_What the exercise asks:_
What lines of the data hold the string "scroll"? Pull each one out.

_Given data:_

(** A session is reaped when it is older than one hour at the tick. *)
Local Abbreviation expired now sess :=
  (time.Sub now (CreatedAt sess) > time.Hour) (only parsing).

(** ** Proof automation *)


(** Case analysis on the outcome of an initiation; [unfolded] is the equation
    of [InitDownload] with the verdict of the rate limiter made explicit. *)
Ltac init_cases unfolded e r w :=
  rewrite (unfolded e r w);
  destruct (CheckRateLimit (nowSince e) (nowStamp e) r w).2 eqn:?; simpl;
  [ destruct (Body r) as [?req|] eqn:?; simpl;
    [ destruct (allowedSizes !! SizeMB _) as [?size|] eqn:?; simpl;
      [ destruct (generateRandomFile _ _ _ _) as [?fs2 [?err|]] eqn:?; simpl;
        [ | destruct (computeFileHash _ _) as [?hash [?err|]] eqn:?; simpl ]
      | ]
    | ]
  | ].

(** * Properties *)

(** ** Test vectors of SHA-256 *)

Example sha256_empty :
  hex.EncodeToString (sha256.Sum []) =
  "e3b0c44298fc1c149afbf4c8996fb92427ae41e4649b934ca495991b7852b855".
Proof. vm_compute. reflexivity. Qed.

Example sha256_abc :
  hex.EncodeToString (sha256.Sum ["a"%byte; "b"%byte; "c"%byte]) =
  "ba7816bf8f01cfea414140de5dae2223b00361a396177a9cb410ff61f20015ad".
Proof. vm_compute. reflexivity. Qed.

(** A message longer than one block (70 bytes of [x00]). *)
Example sha256_two_blocks :
  hex.EncodeToString (sha256.Sum (replicate 70 "000"%byte)) =
  "82fcfd5215175da9e65ca7c4fb927a1fb0e61f09d54987c368e8e16ebd9c2969".
Proof. vm_compute. reflexivity. Qed.


(** ** The model runs *)

Example getClientIP_samples :
  getClientIP (mkRequest (B := unit) " 203.0.113.9 , 10.0.0.1" "10.0.0.7:4711" "" None)
  = "203.0.113.9"
  ∧ getClientIP (Sample.query "") = "10.0.0.7"
  ∧ getClientIP (mkRequest (B := unit) "" "[::1]:8080" "" None) = "[::1]"
  ∧ getClientIP (mkRequest (B := unit) "" "10.0.0.7" "" None) = "10.0.0.7".
Proof. repeat split. Qed.

(** [generateRandomFile] and [computeFileHash] on a five-byte file (the
    stand-in source counts upwards from the seed, here 97, the letter a). *)
Example generateRandomFile_small :
  let e := mkInitEnv 0 0 "x" 97 SampleInit.source 0 in
  let made := generateRandomFile e "tmpdata/x.bin" 5 (disk Sample.empty) in
  made.2 = None
  ∧ files made.1 !! "tmpdata/x.bin"
    = Some ["a"%byte; "b"%byte; "c"%byte; "d"%byte; "e"%byte]
  ∧ journal made.1 = [EvCreate "tmpdata/x.bin"; EvWrite "tmpdata/x.bin" 5]
  ∧ computeFileHash made.1 "tmpdata/x.bin"
    = ("36bbe50ed96841d10443bcb670d6554f0a34b761be67ec9c4a8ad2c0c44ca42c", None).
Proof. vm_compute. repeat split. Qed.
(** X5: a call that succeeds has, for every action but [cursor_position],
    ended with the settle delay and a screenshot, and its result carries the
    output text and the image; [cursor_position] alone does nothing on the
    desktop and returns no image. *)
Theorem computer_success_ends_with_screenshot (action : string) (text : option string)
    (coordinate : option (list Z)) (d d' : ComputerTool.Desktop) (r : ToolResult) :
  ComputerTool.call action text coordinate d = (Returns r, d') -> error r = None ->
  (action = "cursor_position" -> d' = d /\ base64_image r = None /\ is_Some (output r))
  /\ (action <> "cursor_position" ->
      is_Some (output r) /\ is_Some (base64_image r)
      /\ exists evs, ComputerTool.gui_log d'
                     = ComputerTool.gui_log d ++ evs
                       ++ [ComputerTool.Settle; ComputerTool.Screenshot]).
Proof.
  intros H Hok. unfold ComputerTool.call in H.
  repeat case_match; simplify_eq;
    repeat match goal with
           | H : String.eqb _ _ = true |- _ => apply String.eqb_eq in H; subst
           | H : String.eqb _ _ = false |- _ => apply String.eqb_neq in H
           end;
    try discriminate;
    (split; [intros Heq; try done; try (subst; discriminate) | intros Hne; try done]);
    try match goal with
        | H : ComputerTool.take_screenshot ?m ?d0 = _ |- _ =>
            destruct (take_screenshot_success _ _ _ _ H Hok) as (Ho & Hi & Hl);
            rewrite Ho; (split; [by eexists|]); (split; [done|]);
            rewrite Hl; simpl; rewrite <- ?app_assoc; first [by exists [] | by eexists]
        end.
Qed.

Lemma computer_success_ends_with_screenshot_witness :
  ComputerTool.gui_log (snd (ComputerTool.call "key" (Some "ctrl+s") None sample_desktop))
  = [ComputerTool.Hotkey ["ctrl"; "s"]; ComputerTool.Settle; ComputerTool.Screenshot]
  /\ snd (ComputerTool.call "cursor_position" None None sample_desktop) = sample_desktop.
Proof.
  split.
  - destruct (computer_success_ends_with_screenshot "key" (Some "ctrl+s") None
                sample_desktop _ _ (surjective_pairing _) eq_refl) as [_ H].
    destruct (H ltac:(discriminate)) as (_ & _ & evs & Hl). reflexivity.
  - destruct (computer_success_ends_with_screenshot "cursor_position" None None
                sample_desktop _ _ (surjective_pairing _) eq_refl) as [H _].
    exact (proj1 (H eq_refl)).
Defined.

Lemma is_in_absent action names :
  action ∉ names -> ComputerTool.is_in action names = false.
Proof.
  induction names as [|n names IH]; [done|]. intros Hnot.
  apply not_elem_of_cons in Hnot as [Hne Hrest]. unfold ComputerTool.is_in. simpl.
  destruct (String.eqb_spec action n); [done|]. by apply IH.
Qed.

(** X6: an action outside the ten the tool knows is answered with the
    error "Invalid action: <action>", whatever text and coordinate say, and
    nothing happens on the desktop. *)
Theorem computer_unknown_action (action : string) (text : option string)
    (coordinate : option (list Z)) (d : ComputerTool.Desktop) :
  action ∉ ["key"; "type"; "mouse_move"; "left_click"; "left_click_drag"; "right_click";
            "middle_click"; "double_click"; "screenshot"; "cursor_position"] ->
  ComputerTool.call action text coordinate d
  = (Returns (result_error ("Invalid action: " +:+ action)), d).
Proof.
  intros Hnot. unfold ComputerTool.call.
  rewrite !is_in_absent; [done|..]; intros Hin; apply Hnot;
    repeat (apply elem_of_cons in Hin as [->|Hin]; [by repeat constructor|]);
    by apply elem_of_nil in Hin.
Qed.

Lemma computer_unknown_action_witness :
  ComputerTool.call "scroll" None (Some [3; 4]%Z) sample_desktop
  = (Returns (result_error "Invalid action: scroll"), sample_desktop).
Proof.
  apply (computer_unknown_action "scroll" None (Some [3; 4]%Z) sample_desktop).
  intros H. repeat (apply elem_of_cons in H as [H|H]; [discriminate|]).
  by apply elem_of_nil in H.
Defined.

(** X7: the tool itself can raise. A move or drag whose coordinate has fewer
    than two entries, and a left click whose coordinate has exactly one,
    raise the index error of the list access before anything is done; a left
    click with an empty coordinate list clicks where the cursor is. *)
Theorem computer_short_coordinate_raises (action : string) (c : list Z)
    (d : ComputerTool.Desktop) :
  (action = "mouse_move" \/ action = "left_click_drag" ->
   length c < 2 ->
   ComputerTool.call action None (Some c) d = (Raises "list index out of range", d))
  /\ (length c = 1 ->
      ComputerTool.call "left_click" None (Some c) d
      = (Raises "list index out of range", d))
  /\ ComputerTool.call "left_click" None (Some []) d
     = ComputerTool.call "left_click" None None d
  /\ ComputerTool.call "left_click" None None d
     = ComputerTool.take_screenshot "Performed left_click"
         (ComputerTool.act [ComputerTool.Click None "left"] d).
Proof.
  split; [|split; [|split]]; try reflexivity.
  - intros [-> | ->] Hlen; destruct c as [|x [|y rest]]; simpl in Hlen; try lia;
      reflexivity.
  - intros Hlen. destruct c as [|x [|y rest]]; simpl in Hlen; try lia. reflexivity.
Qed.
(** * PX4 parameter scraper: a shallow embedding of [px4_scraper.py]

    The development follows [parameter_scraping/px4_scraper.py]: the
    [ParameterMetadata] record, the XML ingestor ([parse_xml_file],
    [_parse_parameter]), the source scanner ([parse_all]), the
    comment/macro extractor ([parse_source_file],
    [_process_parameter_definition]) and the serializer
    ([save_parameters]).

    Conventions of the embedding:
    - a Python [str] is a list of characters, a character being a code
      point below 256;
    - a Python [dict] is an insertion-ordered association list with
      replace-in-place assignment ([dict_set]);
    - a Python [float] is an IEEE-754 binary64 value ([spec_float]);
    - [self.parameters] and the logger are threaded explicitly as a
      [PState]; a caught exception is a value of type [exn]. *)

From Stdlib Require Import List Ascii String ZArith Lia Bool.
From Stdlib Require Import SpecFloat DecimalString.
Import ListNotations.

Set Implicit Arguments.
Set Warnings "-register-all".

Local Open Scope string_scope.
Local Open Scope list_scope.

(** ** Python strings *)

Definition str := list ascii.

Coercion list_ascii_of_string : string >-> list.

(** [a == b] *)
Fixpoint str_eqb (a b : str) : bool :=
  match a, b with
  | [], [] => true
  | x :: a', y :: b' => Ascii.eqb x y && str_eqb a' b'
  | _, _ => false
  end.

_Response to the exercise:_
  ComputerTool.call "scroll" None (Some [3; 4]%Z) sample_desktop
  = (Returns (result_error "Invalid action: scroll"), sample_desktop).
  apply (computer_unknown_action "scroll" None (Some [3; 4]%Z) sample_desktop).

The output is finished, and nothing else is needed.